**Entries shown**
(* ===== verification/Prelude.v ===== *)
(** * UOSC: the kernel core and its x86-64 kernel

    A verification library for the Rust sources of the repository: the portable
    core [src/reference-rs] (capabilities, memory, scheduling, messages, vaults,
    timers, console, boot order) and the kernel [src/kernel-x86_64] that runs it on
    hardware (paging, context switches, tasks, system calls, PCI and ACPI).

    ** How the parts interact

    The capability broker decides who may send to a port and who may allocate
    memory.  The buddy allocator hands out physical pages; process address spaces
    map them, and so does the kernel, through the page tables of the [x86_64]
    crate.  The run queue orders tasks; the kernel's task pool spawns them on
    guarded stacks, picks one at each timer tick and switches stacks and page
    tables.  The tick comes through a gate and the interrupt controller, whose end of
    interrupt must precede it; the demo tasks run between ticks.  An address space is a
    clone of the active page tables with one page of its own, and a task can be bound
    to one.  A system call leaves ring 3 through a stub that dispatches on a table.  The
    other processor is started with three interrupts and a trampoline, and answers
    through shared flags.  The boot runs a check of each part and exits with a code.

    ** Files, in dependency order

    - [Prelude]: outcomes (return, panic, out of fuel), [Result], build profiles,
      machine integers, vectors, [BTreeMap] iteration, loops, shared tactics.
    - [Capability] ([reference-rs/src/capability.rs]): [CapabilityBroker] with
      [issue], [revoke], [verify], [check_access], [delegate]; the source's private
      [decide] is [decide_access] here.
    - [Boot] ([boot.rs]): [BootSequencer].  [Timer] ([timer.rs], [pit.rs]): the
      conversions and the bytes programmed into the PIT.  [Sanctum] ([sanctum.rs]):
      [VaultManager] and the attestation hash.
    - [Buddy] ([memory.rs], first half): [PhysicalAllocator].  [VirtualMemory]
      ([memory.rs], second half): [PageTable] and [ProcessMemoryContext].  [Processes]:
      histories of many contexts over one allocator.
    - [Console] ([console.rs]): newline translation, format scanner, cursor.
    - [Scheduler] ([scheduler.rs]): [RunQueue].
    - [Ipc] ([ipc.rs]): [RingBuffer] and [PortTable] used one call at a time.
      [Spsc]: the ring's two calls cut into atomic accesses and interleaved.
      [RingOrderings]: the same under the acquire, release and relaxed orderings of the
      source, with stale loads, views and data races.
    - [UnitTests]: the tests that the files of the core carry, each a definition with the
      test's name, run on the models.
    - [Paging] ([kernel-x86_64/src/paging.rs], [allocator.rs], [interrupts.rs], the
      memory part of [main.rs]): frame sources, mapping, heap bootstrap, demand
      paging; the interface [Mapper] with its laws, and a concrete instance.
    - [Context] ([context.rs]): instruction lists of [switch_to] and of the
      trampoline on a machine with byte memory, and [init_stack].
    - [Tasks] ([task_stack.rs], [scheduler_bridge.rs]): the statics as one record
      [kernel], and the handlers [spawn_task_impl], [exit_current_task],
      [on_timer_tick], [task_a_poll], [init].
    - [AddressSpace] ([address_space.rs]): page tables as words of memory, the walk of
      the hardware, [AddressSpace::new] and the switches of CR3.
    - [Interrupts] ([gdt.rs], [interrupts.rs], [cpu_features.rs]): segment tables and
      task states as the registers of a core get them, gates, the interrupt lines and
      the timer's handler, the protections of EFER and CR4.
    - [TickLocks]: the spin locks that the timer's handler takes on each of its ways, the
      default page table's and the heap's among them, and what an interrupt between two
      accesses of other code does.  [SerialLock] ([serial.rs]): the port's lock, which
      [_print] takes with interrupts off, among processors and the threads that a timer
      switches on each.
    - [DemoTasks] ([scheduler_bridge.rs]): the five task bodies as threads with a point
      and counters, [task_step] and [tick_step] in any order, and the read-backs.  A
      thread starts with the body that is at the entry address in its new stack; [code],
      which says what code is at an address, is a parameter.
    - [PagingGlobals] ([paging.rs]): the statics behind their spin locks, [with_phys] and
      [with_mapper_and_phys] with closures that a page fault or the timer interrupts.
      [KernelHeap] ([allocator.rs], [main.rs]): the bring-up of memory through them, with
      the global allocator as the interface [Heap].
    - [Syscall] ([syscall.rs]): table, stub, the ring-3 program from its machine
      code, [enter_ring3] and the exit path, [run_demo_syscall].
    - [Topology] ([acpi_topology.rs]): configuration-space accesses and the list of
      processors.  [AcpiHandler] (same file): the window on physical memory that the
      ACPI parser reads through.  [PciPorts] (same file): single ports, and the
      configuration accesses as the two port accesses each consists of ([HostBridge]).
    - [Host]: programs of the build machine, with environment, files, commands and output.
      [BuildScript] ([kernel-x86_64/build.rs]): the build script, from the assembler's map
      to the file of the trampoline's constants.  [ImageBuilder]
      ([kernel-x86_64-builder/src/main.rs]): the program that makes the disk images.
    - [Smp] ([smp.rs], [smp/ap_trampoline.asm]): [bring_up_ap] against schedules of
      timer ticks and of steps of the other processor, which runs the trampoline and
      the instructions of [ap_entry64].  The lock of [TICKS] is held across the read of
      the count, and both processors print through the lock of [SERIAL1].
    - [SelfTest] ([main.rs], [qemu_exit.rs]): the choice of the memory region, the
      checks that are not in the other files, their order and tally, the exit code.
      [KernelMain] ([main.rs]): [kernel_main] from the bootloader's state to the exit code,
      the parts above one after the other over the same page tables and allocator, with
      the tasks and the timer between the readings.

    ** How code becomes definitions

    A function keeps its name and threads the state it mutates; [Result] is
    [result], [?] is the notation [let?] of this file, which returns the state as
    it is at that point.  Integers are [Z]; every operator that can leave its width
    goes through [arith], which panics or wraps according to the build [Profile]
    (overflow checks on in the dev profile, off in release), so theorems hold for
    both.  Indexing, [unwrap], [expect] and assertions are [Panic].  A [BTreeMap]
    is a [gmap] with an ordered iteration, a [Vec] a list.  Code outside the
    repository is a parameter: the page-table walker and [VirtAddr::new] of the
    [x86_64] crate are the class [Mapper] (with [ViewLaws] for tables in memory), its
    descriptor table is [GdtOps], the interrupt controllers of the [pic8259] crate are
    [PicOps], each with laws and a concrete instance; the ACPI parser is an argument of
    [discover], what a callee leaves in caller-saved registers an argument of the
    system-call stub.  Critical sections that run with interrupts disabled are one
    step; the ring buffer, which has none, is interleaved access by access, and so is
    the boot processor with the other one in [Smp], and printing in [SerialLock].  In
    [DemoTasks] a read of the run queue is one step; [TickLocks] looks inside it.  The
    timer's handler is the list of its calls in [Interrupts]: a call of the tick that
    switches leaves the rest of the list for when its context is resumed.

    ** Fuel

    Loops with a bound in the code are structural.  [while_loop] takes fuel and
    answers [Diverge] without it: seeding an arena uses one turn per top-order
    block and at most 21 more, searching for a source order and merging buddies at
    most one turn per order, the format scanner one turn per byte.  The
    specifications of these operations state that they return, so the fuel is
    enough.  [run_user] runs the ring-3 program for 14 instructions, its length
    up to the exit trap.  The waits of [bring_up_ap] take their fuel from the schedule,
    one slice per turn; [bring_up_ap_terminates] gives the length of schedule, 415
    slices with a tick each, as many for the lock of the tick count and 44 waits for the
    lock of the port, after which it has returned.  An access that page-faults is
    tried once more, which is enough because the handler maps the page or panics.

    ** What the theorems show

    - Capabilities: delegation in any history only passes on what a token of the
      initial table allowed; revocation is final; the exact meaning of each answer
      of [check_access] and of each failure of [delegate]; the audit log.
    - Memory: in every history the free and the live blocks tile the arena and no
      two free buddies coexist; allocation fails only for want of space; freeing
      everything restores the initial arena.  Virtual allocation, release, lookup
      and faults, every branch, the partial ones included; no history of many processes
      gives two of them, or two addresses of one, the same frame.
    - Scheduling: earliest deadline, then least virtual runtime; every task runs
      within a bound; on the kernel, ticks and exits never panic, every loaded
      stack pointer is the one at which its task was last suspended (a log kept beside
      the history), on its own guarded stack, in the right page tables; a spawn takes
      the lowest free slot, and a freed slot is reused without mapping anything.
    - Bring-up: every byte of the heap is mapped; the locks of the paging globals are never
      waited for, whatever tick or task interrupts a closure, but a page fault inside one
      would hang.
    - The demo: under every interleaving no task or tick panics, no counter wraps, the
      bound task reads only through its own tables, every pid runs the body whose entry
      it was spawned with, the read-backs mean what they say and never turn false again.
    - Address spaces: a new one differs from the active one in the private page and in
      nothing else, and stays so.
    - Interrupts: a double fault and a trap from ring 3 start on the right stack of
      their own core, whose data segments are all null; the timer can interrupt again at
      every point of its handler where the tick may switch away; a tick amid code that
      holds one of its locks never ends; texts on the serial port are never mixed, and its
      lock is only waited for while another processor prints, unless a write fails.
    - The build: the constants of the trampoline are the addresses of the map, printed
      numbers read back, and nothing else is written however the script ends; the
      image builder stops at the first step that fails.
    - The other processor: what each answer of [bring_up_ap] says; that it comes within
      a bound unless a tick falls into the lock of the tick count or the other processor
      stops while it prints, and never when one does; that the check passes when that
      processor is given its steps and can load the kernel's tables.
    - The boot: the demand-paging checks pass or panic, the allocator's check restores
      it, and the exit code is success exactly when every check passed; of the checks,
      four cannot fail a boot, and from the bootloader's state to the end no tick and no
      step of a task panics and no guard page is mapped.
    - Switching: registers, stack pointer and return address survive a round trip
      through another context and through ring 3; a new task starts aligned, at its
      entry point, with interrupts enabled; the demo program reports 1249.
    - Messages: ports refine bounded queues behind the capability check; the ring
      is free of slot races and loses, repeats and reorders nothing under every
      interleaving of one producer and one consumer, whatever stale values the weak
      orderings let its loads return; and no weaker orderings would do.
    - The core library's own tests pass, for all inputs where they draw some.
    - PCI: an access through the two ports is the access to the space of registers, unless
      something selects another register in between.
    - Vaults, boot order, timers, console, PCI: attestation detects one changed
      field, phases complete in order, programmed divisors, what a format string
      prints, cursor bounds, byte accesses through 32-bit registers, physical memory
      written and read back at four widths.

    Where the code does not do what it says, the theorem states what it does:
    [Paging.bootstrap_frames_owned_twice], [Paging.map_unmap_page],
    [VirtualMemory.allocate_virtual_spec], [VirtualMemory.handle_page_fault_spec],
    [Scheduler.readd_leaves_stale_key], [Sanctum.attest_two_field_collision],
    [Console.cursor_row_overrun], [Console.format_splits_multibyte],
    [Smp.bring_up_ap_answer], [Smp.bring_up_ap_terminates], [TickLocks.tick_needs_its_locks],
    [SelfTest.phys_alloc_check], [KernelHeap.small_machine_heap_aliases].

    ** What is not modelled

    The texts of log lines, and the lines themselves outside [SerialLock] and [Smp]; weak
    memory outside the ring buffer (every other atomic access of the kernel asks for
    sequential consistency); the translation buffers of the processor; the heap allocator,
    page-table walker, ACPI parser and serial-port driver, which are other crates; the
    handler of double faults, which panics; the runs of the assembler and of the bootloader crate;
    the Titan, axiom and Lean sources. *)
From Stdlib Require Export ZArith Lia Ascii.
From stdpp Require Export base tactics numbers list gmap sorting strings pretty.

**Problem details**
Lines wanted from the listing above: the line with "test's name, run on the models." up to and including the line with "accesses of other". Please write them out exactly, adding nothing else.

**Result for this exercise**
      test's name, run on the models.
    - [Paging] ([kernel-x86_64/src/paging.rs], [allocator.rs], [interrupts.rs], the
      memory part of [main.rs]): frame sources, mapping, heap bootstrap, demand
      paging; the interface [Mapper] with its laws, and a concrete instance.
    - [Context] ([context.rs]): instruction lists of [switch_to] and of the
      trampoline on a machine with byte memory, and [init_stack].
    - [Tasks] ([task_stack.rs], [scheduler_bridge.rs]): the statics as one record
      [kernel], and the handlers [spawn_task_impl], [exit_current_task],
      [on_timer_tick], [task_a_poll], [init].
    - [AddressSpace] ([address_space.rs]): page tables as words of memory, the walk of
      the hardware, [AddressSpace::new] and the switches of CR3.
    - [Interrupts] ([gdt.rs], [interrupts.rs], [cpu_features.rs]): segment tables and
      task states as the registers of a core get them, gates, the interrupt lines and
      the timer's handler, the protections of EFER and CR4.
    - [TickLocks]: the spin locks that the timer's handler takes on each of its ways, the
      default page table's and the heap's among them, and what an interrupt between two
      accesses of other code does.  [SerialLock] ([serial.rs]): the port's lock, which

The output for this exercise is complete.